I''ve never seen MANDINGO, and I'm certainly no fan of "slavesploitation" movies, but I thoroughly enjoyed MONDO MANDINGO: THE FALCONHURST BOOKS AND FILMS, the latest "behind-the-scenes" of movie-making book by Paul Talbot, author of the excellent BRONSON'S LOOSE: THE MAKING OF THE DEATH WISH FILMS.
But what makes this book so special is that it's more than just a look at the making of a particular film.

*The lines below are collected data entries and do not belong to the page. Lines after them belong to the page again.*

(** C5.  On a non-empty frame sorted by date the latest CPI is the CPI of an
    observation of maximum date.  On the empty frame the positional lookups
    raise, and the run stops at its first lookup, whatever the widgets hold:
    nothing later in the script is evaluated. *)
Theorem latest_cpi_max_or_empty_series
        (F : Type) (A : Arith F) (df : frame F) :
  (df <> [] -> sorted_by_date df ->
   exists r, In r df
             /\ (forall r', In r' df -> date_le (Date r') (Date r))
             /\ latest_cpi df = Ok (CPI r))
  /\ (df = [] ->
      latest_cpi df = Err EmptySeries
      /\ (forall target, past_cpi df target = Err EmptySeries)
      /\ cpi_change df = Err EmptySeries
      /\ (forall w : widgets F, app w df = Err EmptySeries)).
Proof.
  split.
  - intros Hne Hs.
    destruct (iloc_last_nonempty df Hne) as [r E].
    exists r. split; [| split].
    + apply iloc_last_In. exact E.
    + apply latest_row_max; assumption.
    + apply latest_cpi_last. exact E.
  - intros ->. repeat split.
Qed.

Lemma latest_cpi_max_or_empty_series_witness :
  (exists r, In r (two_points Q)
             /\ (forall r', In r' (two_points Q) ->
                            date_le (Date r') (Date r))
             /\ latest_cpi (two_points Q) = Ok (CPI r))
  /\ (latest_cpi (@nil (row Q)) = Err EmptySeries
      /\ (forall target, past_cpi (@nil (row Q)) target = Err EmptySeries)
      /\ cpi_change (@nil (row Q)) = Err EmptySeries
      /\ (forall w : widgets Q, app w [] = Err EmptySeries)).
Proof.
  split.
  - apply (latest_cpi_max_or_empty_series Q Q_arith (two_points Q)).
    + discriminate.
    + repeat constructor.
  - apply (latest_cpi_max_or_empty_series Q Q_arith []). reflexivity.
Defined.





(** ** Distinct years in descending order *)

Lemma unique_In (l : list Z) (y : Z) : In y (unique l) <-> In y l.
Proof.
  induction l as [| x t IH]; simpl.
  - tauto.
  - rewrite filter_In, IH, negb_true_iff, Z.eqb_neq.
    destruct (Z.eq_dec x y); intuition congruence.
Qed.

Lemma unique_NoDup (l : list Z) : NoDup (unique l).
Proof.
  induction l as [| x t IH]; simpl.
  - constructor.
  - constructor.
    + rewrite filter_In, negb_true_iff, Z.eqb_neq. tauto.
    + apply NoDup_filter. exact IH.
Qed.

Lemma insert_desc_In (y z : Z) (l : list Z) :
  In z (insert_desc y l) <-> z = y \/ In z l.
Proof.
  induction l as [| x t IH]; simpl.
  - intuition congruence.
  - destruct (x <? y); simpl; rewrite ?IH; intuition congruence.
Qed.

Lemma insert_desc_sorted (y : Z) (l : list Z) :
  StronglySorted Z.ge l -> StronglySorted Z.ge (insert_desc y l).
Proof.
  induction 1 as [| x t Hs IH Hall]; simpl.
  - repeat constructor.
  - destruct (x <? y) eqn:E.
    + apply Z.ltb_lt in E.
      constructor; [constructor; assumption |].
      constructor; [lia |].
      rewrite Forall_forall in *. intros z Hz.
      specialize (Hall z Hz). lia.
    + apply Z.ltb_ge in E.
      constructor; [exact IH |].
      rewrite Forall_forall in *. intros z Hz.
      apply insert_desc_In in Hz. destruct Hz as [-> | Hz].
      * lia.
      * apply Hall. exact Hz.
Qed.
(** What the playing loop may do: hand over a frame that is not empty,
    seek, and report the seek as finished. *)
Definition is_playing (e : Event) : bool :=
  match e with
  | decoder_data n => negb (n =? 0)%Z
  | xmp_seek | decoder_command_finished => true
  | _ => false
  end.

(** A frame that [Xmp::play_frame()] hands over and the loop goes on with:
    the player succeeded, the module has not looped, the frame is not
    empty. *)
Definition playable (fi : FrameInfo) : bool :=
  (play_code fi =? 0)%Z && negb (0 <? loop_count fi)%Z &&
  negb (buffer_size fi =? 0)%Z.

(** The frames before the first one that is not [playable]. *)
Fixpoint played (frames : list FrameInfo) : list FrameInfo :=
  match frames with
  | [] => []
  | fi :: frames' => if playable fi then fi :: played frames' else []
  end.

(** A command the loop does not react to. *)
Definition is_calm (c : DecoderCommand) : bool :=
  match c with
  | NONE | START => true
  | STOP | SEEK => false
  end.

Definition is_SEEK (c : DecoderCommand) : bool :=
  match c with
  | SEEK => true
  | _ => false
  end.

(** What the loop does for the frames [ds] it hands over, in order: each
    frame and, right after it, when the answer to it is [SEEK], the seek
    and [decoder_command_finished]. *)
Definition answered (commands : list DecoderCommand) (ds : list Event)
  : list Event :=
  mjoin (imap (λ j d,
                 d :: if is_SEEK (default NONE (commands !! j))
                      then [xmp_seek; decoder_command_finished] else [])
              ds).

(** libxmp answers the same to the module [b] from [lib'] as from [lib]. *)
Definition same_answer (lib lib' : LibXmp) (b : list Byte.byte) : Prop :=
  create_context_ok lib' = create_context_ok lib ∧
  load_module_from_memory lib' b = load_module_from_memory lib b ∧
  start_player lib' = start_player lib.

End XmpMore.

(** ** src/decoder/plugins/OptimfrogDecoderPlugin.cxx *)

Module Optimfrog.

Local Open Scope Z_scope.

(** The fields of [OptimFROG_Info] the plugin reads, as the numbers and
    the string they hold. *)
Record OptimFROG_Info := mkInfo {
  info_channels : Z;
  samplerate : Z;
  bitspersample : Z;
  length_ms : Z;
  sampleType : string
}.
Lemma calculate_macd_lengths (data : list Q) (fast slow sig : nat)
  (macd signal histogram : list Q) :
  calculate_macd data fast slow sig = Ok (macd, signal, histogram) ->
  length macd = length data /\ length signal = length data
  /\ length histogram = length data.
Proof.
  unfold calculate_macd.
  destruct (calculate_ema data fast) as [ema_fast|] eqn:Ef; [|discriminate].
  destruct (calculate_ema data slow) as [ema_slow|] eqn:Es; [|discriminate].
  cbn [bind].
  destruct (calculate_ema (map2 (fun a b => Qred (a - b)) ema_fast ema_slow)
              sig) as [sg|] eqn:Eg; [|discriminate].
  cbn [bind]. intros H. injection H as <- <- <-.
  apply calculate_ema_length in Ef, Es, Eg.
  rewrite map2_length in Eg. rewrite !map2_length. repeat split; lia.
Qed.

Section IndicatorColumns.

Variable np_sqrt : F64 -> F64.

Talbot explores the entire "Falconhurst" saga, starting with the story behind the writing, publication and worldwide success of Kyle Onstott's lurid and controversial 1957 novel MANDINGO and its many sequels over the next two decades…and the two movies based on the books.
But it's the books that, to be honest, interested me most because one of my favorite authors, Harry Whittington, wrote many of the later FALCONHURST novels under the pseudonym "Ashley Carter." MONDO MANDINGO is worth the purchase price just for the publishing end of the story…but you also get the exhaustively detailed examinations of the stage and screen versions of the FALCONHURST novels as well.

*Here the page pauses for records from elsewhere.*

(** * Web Activities: the cross-context messaging protocol

    A shallow embedding of [messenger.js], [activity-types.js] and
    [activity-window-port.js]: the [Messenger] command channel, the
    [ActivityResult] value, the popup/redirect [ActivityWindowPort] and the
    redirect-result discovery.

    Conventions of the embedding.
    - JavaScript values that travel on the wire are [JsValue]s; truthiness,
      [String(v)], property reads and the loose comparison [==] against a
      string are written out below.
    - Objects with identity (windows, message ports, promises, timers) are
      natural-number references; the mutable browser around the code (clock,
      timers, promise cells, closed windows, and the log of every host call
      the code makes) is the record [Browser].
    - Methods are computations in the monad [M St]: they read and write the
      receiver [St], act on the [Browser], and either return or throw. *)

From Stdlib Require Import ZArith String Ascii DecimalString Bool Lia.
From stdpp Require Import gmap strings list.

Set Warnings "-register-all".
Local Open Scope string_scope.

(** ** JavaScript values *)

Inductive JsValue : Type :=
| JUndefined
| JNull
| JBool (b : bool)
| JNum (n : Z)
| JStr (s : string)
| JObj (fields : list (string * JsValue))
| JError (name message : string).

(** The double quote, and a name or string literal between double quotes. *)
Definition dq : string := String (Ascii.ascii_of_nat 34) EmptyString.
Definition quoted (s : string) : string := dq +:+ s +:+ dq.

(** [new Error(message)] *)
Definition new_Error (message : string) : JsValue := JError "Error" message.
Definition new_TypeError (message : string) : JsValue := JError "TypeError" message.

Definition Z_to_string (n : Z) : string := NilZero.string_of_int (Z.to_int n).

(** [Error.prototype.toString] *)
Definition Error_toString (name message : string) : string :=
  if String.eqb name "" then message
  else if String.eqb message "" then name
  else name +:+ ": " +:+ message.

(** [String(v)]. Numbers are integers written in plain decimal. *)
Definition ToString (v : JsValue) : string :=
  match v with
  | JUndefined => "undefined"
  | JNull => "null"
  | JBool true => "true"
  | JBool false => "false"
  | JNum n => Z_to_string n
  | JStr s => s
  | JObj _ => "[object Object]"
  | JError name message => Error_toString name message
  end.

(** The truthiness test of [if (v)], [!v], [v || w] and [v && w]. *)
Definition truthy (v : JsValue) : bool :=
  match v with
  | JUndefined | JNull => false
  | JBool b => b
  | JNum n => negb (Z.eqb n 0)
  | JStr s => negb (String.eqb s "")
  | JObj _ | JError _ _ => true
  end.

Definition js_or (v w : JsValue) : JsValue := if truthy v then v else w.
Definition js_and (v w : JsValue) : JsValue := if truthy v then w else v.

Fixpoint assoc (k : string) (fields : list (string * JsValue)) : option JsValue :=
  match fields with
  | [] => None
  | (k', v) :: rest => if String.eqb k k' then Some v else assoc k rest
  end.

(** [v[k]] for a [v] that is neither [null] nor [undefined]: own data
    properties only; a primitive has none of the keys the code reads. *)
Definition get_prop (v : JsValue) (k : string) : JsValue :=
  match v with
  | JObj fields => default JUndefined (assoc k fields)
  | JError name message =>
      if String.eqb k "message" then JStr message
      else if String.eqb k "name" then JStr name
      else JUndefined
  | _ => JUndefined
  end.

Definition is_nullish (v : JsValue) : bool :=
  match v with
  | JUndefined | JNull => true
  | _ => false
  end.

(** [n == s] for a number [n] and a string [s]: the string converts to a
    number when it is empty (to 0) or the plain decimal spelling of an
    integer; other spellings of numbers are not modelled. *)
Definition num_eq_str (n : Z) (s : string) : bool :=
  if String.eqb s "" then Z.eqb n 0 else String.eqb (Z_to_string n) s.

(** [v == s] for a string [s] (abstract equality): [null] and [undefined]
    equal no string, a string compares by content, a number or boolean
    as a number, an object through [String(v)]. *)
Definition loose_eq_str (v : JsValue) (s : string) : bool :=
  match v with
  | JUndefined | JNull => false
  | JBool b => num_eq_str (if b then 1 else 0) s
  | JNum n => num_eq_str n s
  | JStr t => String.eqb t s
  | JObj _ | JError _ _ => String.eqb (ToString v) s
  end.

(** ** References to objects with identity *)

Definition WindowRef := nat.
Definition PortId := nat.
Definition PromiseId := nat.
Definition TimerId := nat.

(** A callback registered by a client of the library, or the port's own
    bound [handleCommand_]. *)
Inductive Handler : Type :=
| PortHandleCommand
| ClientCallback (id : nat).

(** ** activity-types.js *)

Inductive ActivityMode : Type := IFRAME | POPUP | REDIRECT.

Module ActivityResultCode.
Definition OK : string := "ok".
Definition CANCELED : string := "canceled".
Definition FAILED : string := "failed".
End ActivityResultCode.

Module ActivityResult.
Record t : Type := mk {
  code : JsValue;
  data : JsValue;
  mode : ActivityMode;
  origin : JsValue;
  originVerified : bool;
  secureChannel : bool;
  ok : bool;
  error : option JsValue;
}.

(** [new ActivityResult(code, data, mode, origin, originVerified,
    secureChannel)] *)
Definition constructor (code data : JsValue) (mode : ActivityMode)
    (origin : JsValue) (originVerified secureChannel : bool) : t :=
  {| code := code;
     data := if loose_eq_str code ActivityResultCode.OK then data else JNull;
     mode := mode;
     origin := origin;
     originVerified := originVerified;
     secureChannel := secureChannel;
     ok := loose_eq_str code ActivityResultCode.OK;
     error :=
       if loose_eq_str code ActivityResultCode.FAILED
       then Some (new_Error (ToString (js_or (JStr (ToString data)) (JStr ""))))
       else None |}.
End ActivityResult.

(** ** The browser around the code *)

(** The closures the port hands to [setInterval] and [setTimeout]. *)
Inductive TimerCallback : Type :=
| HeartbeatCheck   (* () => this.check_(true), every 500 ms *)
| CancelResult     (* () => { try { this.result_(CANCELED, null) } catch ... } *)
| DelayedCheck.    (* () => this.check_(), 200 ms after a 'check' command *)

Record Timer : Type := mkTimer {
  timer_id : TimerId;
  timer_due : Z;
  timer_period : option Z;
  timer_callback : TimerCallback;
}.

Inductive PromiseState (A : Type) : Type :=
| Pending
| Fulfilled (v : A)
| Rejected (reason : JsValue).
Arguments Pending {A}.
Arguments Fulfilled {A} v.
Arguments Rejected {A} reason.

(** Every call the code makes into its host environment. *)
Inductive Effect : Type :=
| AddEventListener
| RemoveEventListener
| NewMessageChannel (port1 port2 : PortId)
| PortPostMessage (port : PortId) (data : JsValue) (transfer : option (list PortId))
| WindowPostMessage (target : WindowRef) (data : JsValue) (targetOrigin : string)
    (transfer : option (list PortId))
| PortClose (port : PortId)
| PortSetOnMessage (port : PortId)
| CallOnCommand (h : Handler) (cmd payload : JsValue)
| CallOnCustomMessage (h : Handler) (payload : JsValue)
| ResolveResult (p : PromiseId) (settle : PromiseState ActivityResult.t)
| ResolveChannel (p : PromiseId) (port : option PortId)
| ResolveConnected (p : PromiseId)
| SetInterval (id : TimerId) (cb : TimerCallback) (ms : Z)
| SetTimeout (id : TimerId) (cb : TimerCallback) (ms : Z)
| ClearInterval (id : TimerId)
| WindowOpen (url target : string) (features : option string)
| WindowClose (w : WindowRef)
| PromiseCatch (source derived : PromiseId)
| HistoryReplaceState (url : string).

(** The promises the code creates live in three stores, one per type of
    value: activity results, sub-channel ports, and the value-less
    "connected" signal. *)
Record Browser : Type := mkBrowser {
  clock : Z;
  timers : list Timer;
  closedWindows : list WindowRef;
  resultPromises : gmap PromiseId (PromiseState ActivityResult.t);
  channelPromises : gmap PromiseId (PromiseState (option PortId));
  connectedPromises : gmap PromiseId (PromiseState unit);
  nextId : nat;
  log : list Effect;
}.

Definition set_log (l : list Effect) (b : Browser) : Browser :=
  mkBrowser (clock b) (timers b) (closedWindows b) (resultPromises b)
    (channelPromises b) (connectedPromises b) (nextId b) l.
Definition set_timers (ts : list Timer) (b : Browser) : Browser :=
  mkBrowser (clock b) ts (closedWindows b) (resultPromises b)
    (channelPromises b) (connectedPromises b) (nextId b) (log b).
Definition set_resultPromises (ps : gmap PromiseId (PromiseState ActivityResult.t))
    (b : Browser) : Browser :=
  mkBrowser (clock b) (timers b) (closedWindows b) ps
    (channelPromises b) (connectedPromises b) (nextId b) (log b).
Definition set_channelPromises (ps : gmap PromiseId (PromiseState (option PortId)))
    (b : Browser) : Browser :=
  mkBrowser (clock b) (timers b) (closedWindows b) (resultPromises b)
    ps (connectedPromises b) (nextId b) (log b).
Definition set_connectedPromises (ps : gmap PromiseId (PromiseState unit))
    (b : Browser) : Browser :=
  mkBrowser (clock b) (timers b) (closedWindows b) (resultPromises b)
    (channelPromises b) ps (nextId b) (log b).
Definition set_nextId (n : nat) (b : Browser) : Browser :=
  mkBrowser (clock b) (timers b) (closedWindows b) (resultPromises b)
    (channelPromises b) (connectedPromises b) n (log b).
Definition set_clock (c : Z) (b : Browser) : Browser :=
  mkBrowser c (timers b) (closedWindows b) (resultPromises b)
    (channelPromises b) (connectedPromises b) (nextId b) (log b).
Definition set_closedWindows (ws : list WindowRef) (b : Browser) : Browser :=
  mkBrowser (clock b) (timers b) ws (resultPromises b)
    (channelPromises b) (connectedPromises b) (nextId b) (log b).

(** ** The monad of methods: receiver state, browser, exceptions *)

Inductive Outcome (A : Type) : Type :=
| Ret (a : A)
| Throw (e : JsValue).
Arguments Ret {A} a.
Arguments Throw {A} e.

Definition M (St A : Type) : Type := St -> Browser -> Outcome A * St * Browser.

The book is jam-packed with interviews and intriguing details. I don't have any interest in reading the FALCONHURST books, or seeing the movies, but I have a strong interest in novel-writing, publishing, screenwriting and movie-making…and on that level, the book is fascinating and informative…and, like the FALCONHURST books, a little lurid too.

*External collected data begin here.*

Lemma edit_needs_unlocked a st :
  authStep st = locked -> rendered a st = true ->
  a = AOpenAdmin \/ a = ACloseAdmin \/ (exists v, a = ATypePw v) \/ a = AUnlock \/ a = AForgot.
Proof.
  intros Hl Hr. destruct a; simpl in Hr; rewrite ?Hl in Hr; simpl in Hr;
    rewrite ?andb_false_r in Hr; try discriminate; eauto 10.
Qed.

Lemma gate_step s0 s a :
  (forall v, a = ATypePw v -> v <> getAdminPw (store s0)) ->
  gate_holds s0 s -> gate_holds s0 (ui_step s a).
Proof.
  intros Hv (Hl & Hp & Hq & Hk).
  destruct (ui_step_cases s a) as [-> | [Hr ->]]; [done|].
  assert (Hsec : getAdminPw (store s) = getAdminPw (store s0)).
  { unfold getAdminPw. by rewrite Hk. }
  unfold gate_holds. rewrite secret_item_commit, exec_commit. simpl.
  destruct (edit_needs_unlocked a (app s) Hl Hr)
    as [-> | [-> | [[v ->] | [-> | ->]]]]; simpl.
  - split; [done|]. split; [|done]. intros E. symmetry in E.
    by apply getAdminPw_nonempty in E.
  - done.
  - split; [done|]. split; [|done]. by apply Hv.
  - rewrite exec_tryUnlock. cbv zeta. rewrite Hsec.
    unfold str_eqb. rewrite bool_decide_eq_false_2 by done. done.
  - done.
Qed.

Lemma gate_run l s0 s1 :
  gate_holds s0 s1 ->
  (forall v, ATypePw v ∈ l -> v <> getAdminPw (store s0)) ->
  gate_holds s0 (ui_run s1 l).
Proof.
  revert s1. induction l as [|a l IH]; intros s1 G Hv; [done|].
  unfold ui_run. simpl. apply IH.
  - apply gate_step; [|done]. intros v ->. apply Hv. set_solver.
  - intros v Hin. apply Hv. set_solver.
Qed.

(** X19: the gate holds over any run of user actions: starting locked,
    as long as the secret itself is never typed into the password field,
    the panel stays locked, and neither the list nor the stored secret
    changes, whatever is clicked or typed. *)
Theorem gate_keeps_edits_out s l :
  authStep (app s) = locked ->
  pwInput (app s) <> getAdminPw (store s) ->
  (forall v, ATypePw v ∈ l -> v <> getAdminPw (store s)) ->
  let s' := ui_run s l in
  authStep (app s') = locked /\
  quotes (app s') = quotes (app s) /\
  getItem ADMIN_PW_KEY (store s') = getItem ADMIN_PW_KEY (store s) /\
  getAdminPw (store s') = getAdminPw (store s).
Proof.
  intros Hl Hp Hv s'. subst s'.
  destruct (gate_run l s s) as (H1 & _ & H3 & H4); [done | done |].
  split; [done|]. split; [done|]. split; [done|].
  unfold getAdminPw. by rewrite H4.
Qed.

Lemma perform_keeps_secret a s :
  a <> ASetPw ->
  getAdminPw (store (exec (perform a) s)) = getAdminPw (store s).
Proof.
  intros Ha. destruct a; try done; simpl.
  - rewrite exec_tryUnlock. cbv zeta. by destruct (str_eqb _ _).
  - rewrite exec_handleAddQuote. cbv zeta. by destruct (str_truthy _).
  - rewrite exec_handleDeleteQuote. by destruct answer.
  - rewrite exec_handleResetToDefault.
    destruct answer; simpl; [apply getAdminPw_quotes_write | done].
Qed.

(** X20: no run of user actions makes the effective secret shorter than
    4 code units: a secret that is long enough (as the default is) stays
    so, whether or not the writes go through. *)
Theorem secret_stays_long s l :
  4 <= length (getAdminPw (store s)) ->
  4 <= length (getAdminPw (store (ui_run s l))).
Proof.
  intros H0.
  apply (ui_run_invariant (fun s => 4 <= length (getAdminPw (store s)))); [|done].
  clear s H0. intros s a Hs.
  destruct (ui_step_cases s a) as [-> | [_ ->]]; [done|].
  rewrite getAdminPw_commit.
  assert (a = ASetPw \/ a <> ASetPw) as [-> | Ha]
    by (destruct a; (by left) || (by right)).
  - simpl. rewrite exec_handleSetPw. cbv zeta.
    destruct (Nat.ltb_spec (length (trim (pwInput (app s)))) 4) as [|Hlen]; [done|].
    simpl. destruct (setItem_caught_cases ADMIN_PW_KEY (trim (pwInput (app s))) (store s))
      as [-> | ->]; [done|].
    unfold getAdminPw, getItem. simpl. rewrite lookup_insert_eq.
    destruct (trim (pwInput (app s))); [simpl in Hlen; lia | done].
  - by rewrite perform_keeps_secret.
Qed.

Lemma DEFAULT_QUOTES_are_quotes : Forall (fun q => is_quote q = true) DEFAULT_QUOTES.
Proof. apply Forall_forall. intros q Hq. by repeat (apply elem_of_cons in Hq as [-> | Hq]; [done|]); set_solver. Qed.
(** lines 378-414: the broadcast proper, once title and body are known *)
Definition broadcast (title body : PyVal) : M Response :=
  active_tokens <- get_active_tokens ;;
  match active_tokens with
  | [] => ret (ErrorBody "No active tokens to send to", 400)
  | _ :: _ =>
      results <- collect active_tokens
                   (fun tok => send_message tok title body None) [] ;;
      (* token_manager.update_token_stats(results) is commented out *)
      let successes := filter res_success results in
      let failures := filter (fun r => negb (res_success r)) results in
      ret (BroadcastBody (Z.of_nat (length successes))
             (Z.of_nat (length failures))
             ("Broadcast sent to " ++ str_of_len successes ++ " devices")
             successes failures, 200)
  end.

(** the handler; [request] is what [request.get_json()] returns or raises *)
Definition send_push (request : Exn + PyVal) : M Response :=
  try_except
    (data <- (match request with
              | inl e => raise e
              | inr v => ret v
              end) ;;
     if negb (truthy data) then
       ret (ErrorBody "No JSON data provided", 400)
     else
       body <- py_get data "body"
                 (PyStr "This is a test message from Python FCM server.") ;;
       title <- py_get data "title" (PyStr "Python Server Notification") ;;
       broadcast title body)
    (fun _ =>
       ret (ErrorBody "Internal server error while sending notifications",
            500)).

If MONDO MANDINGO has a fault, at least for people who aren't diehard FALCONHURST fans, it's all the details on how the books continue, or don't continue, the various plots strands and character relationships. It becomes a dizzying and confusing mess and, frankly, I just skipped right past all of that minutae to the business stuff and the compelling stories of the authors, their heirs, and the fighting over the underlying rights to the property.
MONDO MANDINGO is a fascinating and entertaining look behind-the-scenes of the business, politics and realities of both the publishing and movie-making businesses…but more than that, I found the relationships and machinations of the colorful, eccentric, back-stabbing, creative, and sometimes very shrewd authors, producers, screenwriters, directors, publishers, and the families every bit as complex, interesting, shocking and entertaining as anything you might find in a "Falconhurst " novel. Talbot has written another remarkable and exhaustive examination of a cult-classic and all its various iterations. I can't wait to see what he tackles next.